Senate Minority Leader Mitch McConnell (R-KY) is following the lead of his Republican counterparts in the House and calling on Democrats to cut Obamacare as part of the fiscal cliff negotiations, despite the law’s ability to reduce the deficit and lower the rate of growth in health care spending.

Speaking on the Senate floor on Tuesday morning, McConnell said Democrats must embrace changes to entitlement programs like Medicare and Medicaid and insisted that the Affordable Care Act should also be on the table:

McCONNELL: And as Congress looks for savings, we need to look at the new health care entitlements too. While Democrats and Republicans may disagree on Obamacare, it’s ridiculous to suggest that we make changes to Medicare and Medicaid, while leaving $1.6 trillion in Obamacare spending untouched.

But repealing or significantly scaling back Obamacare doesn’t make any sense: the Congressional Budget Office estimates that the law reduces the deficit by billions in the next decade and by over $1 trillion in the decade after that. Its cost control mechanisms — the Independent Payment Advisory Board (IPAB), the excise tax on high-cost plans, and savings to Medicare — are also projected to lower health care spending.

FDA Cracks Down On Salmonella Outbreak Under New Food Safety Law

Over 40 people — mostly children — across dozens of states have contracted salmonella after consuming peanut butter that was manufactured at a Sunland Inc. plant and sold at Trader Joe’s grocery stores.

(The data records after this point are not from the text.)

(** * PayStubAutomator: a shallow embedding of [main.py]

    The script splits a multi-page PDF into one-page pay stubs, finds the
    recipient of each page with a regular expression, mails the stub and
    files it under [Sent] or [Failed to Send].

    How the program is modelled:
    - Python strings are [string]; a character is read as a code point
      below 256.
    - The file system, standard output, the SMTP traffic and the PyMuPDF
      document handles form an explicit [world] that every effectful
      function transforms.  A raised exception is a result, and the effects
      performed before it are kept.
    - The file system maps a path, spelled as the script spells it, to a
      regular file or a directory; [os.path] and [os.rename] follow POSIX.
    - What the script cannot decide is part of the world it starts in: how
      the coming SMTP sessions go ([net]), and whether MuPDF can copy a page
      ([copyable]).
    - The one [while] loop runs on fuel and comes back with [Diverge] when
      the fuel is used up; [Total] shows that this never happens.  Library
      calls always come back: a server that never answers is not modelled.
    - Limits of the library models: a regular file is either a document
      MuPDF opens ([Pdf]) or bytes it rejects ([Blob]); text and image files,
      which MuPDF also opens as documents, are left out.  [save] refuses
      every directory at its path, also an empty one.  Credentials are
      ASCII, so that [login] fails only as the server decides.
    - The pattern of line 118 is [email_pattern] with its domain part as a
      parameter: [placeholder_domain] is that part as the repository ships
      it, [configured] what a deployment is asked to put there.
    - [resource_path] computes on what the interpreter knows about the
      installation ([runtime]); [os.path.dirname], [normpath] and [abspath]
      follow [posixpath].
    - [getSecret] and [main] run on a [console]: the machine of the
      pipeline, the lines still to be typed, what the dialogue has shown,
      and what the Secret Manager would answer ([cloud]).  A secret that is
      a dictionary holds strings. *)

From stdpp Require Import base decidable option list strings pretty gmap fin_maps.
From Stdlib Require Import Ascii String ZArith Lia.
(** * soulstruct: text directory (MSGDirectory) and param archives

    A shallow embedding of
      - [soulstruct/text/base/msg_directory.py]  (class [MSGDirectory])
      - [soulstruct/params/dark_souls_params.py] (classes
        [DarkSoulsGameParameters] and [DrawParamBlock])
    followed by the properties of the specification that concern them.

    Python values are represented as follows.
      - [str]  : [string]; the methods used by the source ([lower],
        [split], [endswith], [startswith], [in], [replace], slicing) are
        written out in [Module Py].
      - [dict] : [gmap] where only lookups are made, an insertion-ordered
        association list ([Py.odict]) where the source iterates over it.
      - [set]  : [gset].
      - exceptions : the type [Py.exn], one constructor per class, with
        the raise site as argument.
      - objects that are mutated through references (the BND archives held
        by an [MSGDirectory]) live in a heap of objects addressed by
        location. *)

From Stdlib Require Import ZArith Ascii String List Lia.
From stdpp Require Import base gmap sets list strings sorting pretty.

Local Open Scope Z_scope.

(* ================================================================== *)
(** * Python primitives *)
(* ================================================================== *)

Module Py.

(** ** Exceptions *)

(** Raise sites of [ValueError] in the two source files. *)
Inductive value_error :=
  | DcxItemOnly                                   (* msg_directory.py:78 *)
  | DcxMenuOnly                                   (* msg_directory.py:80 *)
  | UnexpectedIndex (path : string) (id : Z)      (* msg_directory.py:96 *)
  | ItemExists (index : Z)                        (* msg_directory.py:127 *)
  | NoItemToDelete (index : Z)                    (* msg_directory.py:139 *)
  | AmbiguousEquipment                            (* msg_directory.py:310 *)
  | AmbiguousItem                                 (* msg_directory.py:312 *)
  | UnrecognizedItemType (item_type : string)     (* msg_directory.py:317 *)
  | OnlySlots01                                   (* dark_souls_params.py:150 *)
  | MalformedName (basename : string).            (* dark_souls_params.py:154 *)

(** A dictionary key, as reported by [KeyError]. *)
Inductive key :=
  | KStr (k : string)
  | KInt (k : Z)
  | KPair (k1 : string) (k2 : Z).

Inductive attribute_error :=
  | NoCategory (text_category : string)           (* msg_directory.py:290 *)
  | NoneHasNoAttribute (attr : string).           (* attribute access on None *)

Inductive exn :=
  | ValueError (e : value_error)
  | KeyError (k : key)
  | AttributeError (e : attribute_error)
  | IndexError
  | TypeError
  | FileNotFoundError (path : string)
  | OSError (path : string)
  | FormatError (what : string).  (* raised inside a codec of another module *)

Inductive exn_class :=
  | CValueError | CKeyError | CAttributeError | CIndexError | CTypeError
  | CFileNotFoundError | COSError | CFormatError.

Definition class_of (e : exn) : exn_class :=
  match e with
  | ValueError _ => CValueError
  | KeyError _ => CKeyError
  | AttributeError _ => CAttributeError
  | IndexError => CIndexError
  | TypeError => CTypeError
  | FileNotFoundError _ => CFileNotFoundError
  | OSError _ => COSError
  | FormatError _ => CFormatError
  end.

(** The result of a call that may raise. *)
Definition result (A : Type) : Type := exn + A.
Definition Ok {A} (a : A) : result A := inr a.
Definition Raise {A} (e : exn) : result A := inl e.

Definition rbind {A B} (r : result A) (k : A -> result B) : result B :=
  match r with
  | inl e => inl e
  | inr a => k a
  end.

(** [for x in l: acc = body(acc, x)], stopping at the first exception. *)
Fixpoint rfold {A B} (body : A -> B -> result A) (acc : A) (l : list B)
  : result A :=
  match l with
  | [] => Ok acc
  | x :: l' => rbind (body acc x) (fun acc' => rfold body acc' l')
  end.

(** A call into a codec of another module: it returns a value or raises an
    exception of its own, which the callers modelled here never catch. *)
Definition decoded {A} (what : string) (o : option A) : result A :=
  match o with
  | Some a => Ok a
  | None => Raise (FormatError what)
  end.

(** ** [str] methods *)

Definition lower_ascii (c : ascii) : ascii :=
  let n := N_of_ascii c in
  if ((65 <=? n) && (n <=? 90))%N then ascii_of_N (n + 32) else c.

(** [s.lower()].  Strings are byte strings; every word the source compares
    a lowered string with is made of the ASCII letters a-z without k, which
    no character outside ASCII lowers to, so the comparisons agree with
    Python's on Unicode strings. *)
Fixpoint lower (s : string) : string :=
  match s with
  | EmptyString => EmptyString
  | String c s' => String (lower_ascii c) (lower s')
  end.

Fixpoint take (n : nat) (s : string) : string :=
  match n, s with
  | S n', String c s' => String c (take n' s')
  | _, _ => EmptyString
  end.

Fixpoint drop (n : nat) (s : string) : string :=
  match n, s with
  | S n', String _ s' => drop n' s'
  | _, _ => s
  end.

(** [s[:-n]] for a positive literal [n]. *)
Definition slice_to_neg (n : nat) (s : string) : string :=
  take (String.length s - n) s.

(** [s.startswith(p)]. *)
Definition startswith (p s : string) : bool := String.prefix p s.

(** [s.endswith(p)]. *)
Definition endswith (p s : string) : bool :=
  (String.length p <=? String.length s)%nat
  && String.eqb (drop (String.length s - String.length p) s) p.

(** [sub in s]. *)
Fixpoint contains (sub s : string) : bool :=
  String.prefix sub s
  || match s with
     | EmptyString => false
     | String _ s' => contains sub s'
     end.

(** [s.split(sep)] for a one-character separator. *)
Fixpoint split (sep : ascii) (s : string) : list string :=
  match s with
  | EmptyString => [EmptyString]
  | String c s' =>
      if Ascii.eqb c sep then EmptyString :: split sep s'
      else match split sep s' with
           | [] => [String c EmptyString]
           | p :: ps => String c p :: ps
           end
  end.

(** [s.replace(old, new)]: every non-overlapping occurrence, left to
    right.  [skip] counts the characters of an occurrence still to be
    passed over. *)
Fixpoint replace_from (old new : string) (skip : nat) (s : string) : string :=
  match s with
  | EmptyString => EmptyString
  | String c s' =>
      match skip with
      | S k => replace_from old new k s'
      | O =>
          if String.prefix old s
          then new +:+ replace_from old new (String.length old - 1) s'
          else String c (replace_from old new 0 s')
      end
  end.

Fixpoint intersperse (new s : string) : string :=
  match s with
  | EmptyString => new
  | String c s' => new +:+ String c (intersperse new s')
  end.

Definition replace (old new s : string) : string :=
  match old with
  | EmptyString => intersperse new s
  | _ => replace_from old new 0 s
  end.

(** ** Insertion-ordered [dict] *)

Definition odict (K V : Type) : Type := list (K * V).

Section odict.
Context {K V : Type} `{EqDecision K}.

  (** [d[k]] / [d.get(k)]. *)
Fixpoint oget (k : K) (d : odict K V) : option V :=
    match d with
    | [] => None
    | (k', v) :: d' => if decide (k' = k) then Some v else oget k d'
    end.

  (** [d[k] = v]: an existing key keeps its position, a new key goes last. *)
Fixpoint oset (k : K) (v : V) (d : odict K V) : odict K V :=
    match d with
    | [] => [(k, v)]
    | (k', v') :: d' =>
        if decide (k' = k) then (k, v) :: d' else (k', v') :: oset k v d'
    end.

Definition okeys (d : odict K V) : list K := map fst d.
End odict.

(** ** [list] slicing and [sorted] *)

(** A bound of [l[start:stop]] for a list of length [n]: [None] is the
    omitted bound, a negative bound counts from the end, and every bound
    is clamped to [0..n]. *)
Definition slice_bound (n : nat) (omitted : nat) (b : option Z) : nat :=
  match b with
  | None => omitted
  | Some z =>
      if (z <? 0)%Z then Z.to_nat (Z.max (z + Z.of_nat n) 0)
      else Nat.min (Z.to_nat z) n
  end.

(** [l[start:stop]] *)
Definition slice {A} (start stop : option Z) (l : list A) : list A :=
  let n := length l in
  let lo := slice_bound n 0 start in
  let hi := slice_bound n n stop in
  firstn (hi - lo) (skipn lo l).

(** [sorted(d)] for a dictionary with integer keys. *)
Definition sorted_keys {V} (d : gmap Z V) : list Z :=
  merge_sort Z.le (elements (dom d)).


End Py.

Import Py.

(* ================================================================== *)
(** * Archives *)
(* ================================================================== *)

(** Modelled from the spec: the archive module ([soulstruct.bnd]) is not
    part of the sources at hand.  Following the data model of the
    specification, an archive entry is [{id, logical_path, raw_bytes}] and
    an archive is an ordered list of entries with its compression
    signature.  [Data] is the type of raw payloads. *)
Record BNDEntry (Data : Type) := mkBNDEntry {
  entry_id : Z;
  entry_path : string;
  entry_data : Data;
}.
Arguments mkBNDEntry {Data}.
Arguments entry_id {Data}.
Arguments entry_path {Data}.
Arguments entry_data {Data}.

(* ================================================================== *)
(** * dark_souls_params.py *)
(* ================================================================== *)

Module Params.

(** Modelled from the spec: a param archive as the constructors below use
    it, the truth value of its [dcx] attribute and its entries in
    iteration order. *)
Record BND (Data : Type) := mkBND {
  dcx : bool;
  entries : list (BNDEntry Data);
}.
Arguments mkBND {Data}.
Arguments dcx {Data}.
Arguments entries {Data}.

(** [DRAWPARAM_ALIASES] (the second components are all empty dicts). *)
Definition DRAWPARAM_ALIASES : gmap string string :=
  list_to_map
    [ ("DofBank", "Dof");
      ("EnvLightTexBank", "EnvLightTex");
      ("FogBank", "Fog");
      ("LensFlareBank", "LensFlare");
      ("LensFlareExBank", "LensFlareEx");
      ("LightBank", "AmbientLight");
      ("LightScatteringBank", "ScatteredLight");
      ("LodBank", "Lod");
      ("PointLightBank", "PointLight");
      ("ShadowBank", "Shadow");
      ("ToneCorrectBank", "ToneCorrect");
      ("ToneMapBank", "ToneMap");
      ("s_LightBank", "s_AmbientLight") ]%string.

But thanks to the increased authority that the Food and Drug Administration gained under the 2011 food safety law, the agency was able to halt production at the country’s largest organic peanut butter company on Monday after confirming traces of salmonella at one of Sunland’s processing plants.

This marks the first time FDA officials have used their new regulatory muscle since President Obama signed the food safety bill into law last year. As an FDA official explained to USA Today, the agency wasn’t able to act as quickly to stem potential public health outbreaks before that legislation took effect:

The food safety law gave the FDA authority to suspend a company’s registration when food manufactured or held there has a “reasonable probability” of causing serious health problems or death. Before the food safety law was enacted early last year, the FDA would have had to go to court to suspend a company’s registration. [...]

Michael Taylor, the FDA’s deputy commissioner for foods, said the FDA’s ability to suspend a registration like this one is a major step forward for the agency.

“Consumers can be assured that products will not leave this facility until we determine they have implemented preventive measures that are effective to produce safe products,” Taylor said.

Throughout the course of the the FDA’s investigation into Sunland, agency officials found evidence of salmonella in 28 different locations in the processing plant. Inspectors also reported unclean equipment in the facility, improper handling of food products, and uncovered containers of peanuts that were exposed to rain and birds outside the plant. And records from previous FDA inspections in 2007, 2009, 2010, and 2011 note many of the same issues.

The 2011 food safety law represents the biggest overhaul to food safety legislation over the past 70 years. Once fully in effect, it will help safeguard American consumers by implementing stronger controls on imported foods, establishing minimum standards for fruit and vegetable safety, encouraging state and local health agencies to work collaboratively to meet public health goals, and — just as in this case — giving the FDA more oversight to conduct frequent inspections and order immediate recalls of tainted products. About 50 million Americans contract foodborne illnesses annually, which costs the U.S. an estimated $152 billion a year thanks to the costs of treating food poisoning.